(Problem)
Output the full listing below, keeping each line exact.

(Data supplied)
Lemma span_digits_stop (c : ascii) (s : string) :
  is_ascii_digit c = false -> wide_digit (String c s) = None ->
  span_digits (String c s) = ("", String c s).
Proof. intros Hc Hw. unfold span_digits. simpl. by rewrite Hc, Hw. Qed.

Lemma span_digits_inv (s d r : string) :
  span_digits s = (d, r) -> s = d ++ r /\ digits d.
Proof.
  remember (String.length s) as n eqn:Hn. revert s d r Hn.
  induction (lt_wf n) as [n _ IH]. intros s d r ->.
  destruct s as [|c s].
  - intros [= <- <-]. split; [done | constructor].
  - destruct (is_ascii_digit c) eqn:Ec.
    + rewrite span_digits_ascii by done.
      destruct (span_digits s) as [d' r'] eqn:E. intros [= <- <-].
      destruct (IH (String.length s) (Nat.lt_succ_diag_r _) s d' r' eq_refl E)
        as [-> Hd].
      split; [done |].
      apply (digits_cons (String c "") d'); [by constructor | done].
    + destruct (wide_digit (String c s)) as [ch|] eqn:Ew.
      * destruct (wide_digit_inv _ _ Ew) as ([s' Es] & Hw & Hdec).
        rewrite Es, span_digits_wide by done.
        destruct (span_digits s') as [d' r'] eqn:E. intros [= <- <-].
        assert (String.length s' < String.length (String c s))%nat as Hlt.
        { rewrite Es, app_length. destruct ch; [done | simpl; lia]. }
        destruct (IH _ Hlt s' d' r' eq_refl E) as [-> Hd].
        split; [by rewrite app_assoc |].
        apply digits_cons; [by apply digit_wide | done].
      * rewrite span_digits_stop by done. intros [= <- <-].
        split; [done | constructor].
Qed.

(Response)
Lemma span_digits_stop (c : ascii) (s : string) :
  is_ascii_digit c = false -> wide_digit (String c s) = None ->
  span_digits (String c s) = ("", String c s).
Proof. intros Hc Hw. unfold span_digits. simpl. by rewrite Hc, Hw. Qed.

Lemma span_digits_inv (s d r : string) :
  span_digits s = (d, r) -> s = d ++ r /\ digits d.
Proof.
  remember (String.length s) as n eqn:Hn. revert s d r Hn.
  induction (lt_wf n) as [n _ IH]. intros s d r ->.
  destruct s as [|c s].
  - intros [= <- <-]. split; [done | constructor].
  - destruct (is_ascii_digit c) eqn:Ec.
    + rewrite span_digits_ascii by done.
      destruct (span_digits s) as [d' r'] eqn:E. intros [= <- <-].
      destruct (IH (String.length s) (Nat.lt_succ_diag_r _) s d' r' eq_refl E)
        as [-> Hd].
      split; [done |].
      apply (digits_cons (String c "") d'); [by constructor | done].
    + destruct (wide_digit (String c s)) as [ch|] eqn:Ew.
      * destruct (wide_digit_inv _ _ Ew) as ([s' Es] & Hw & Hdec).
        rewrite Es, span_digits_wide by done.
        destruct (span_digits s') as [d' r'] eqn:E. intros [= <- <-].
        assert (String.length s' < String.length (String c s))%nat as Hlt.
        { rewrite Es, app_length. destruct ch; [done | simpl; lia]. }
        destruct (IH _ Hlt s' d' r' eq_refl E) as [-> Hd].
        split; [by rewrite app_assoc |].
        apply digits_cons; [by apply digit_wide | done].
      * rewrite span_digits_stop by done. intros [= <- <-].
        split; [done | constructor].
Qed.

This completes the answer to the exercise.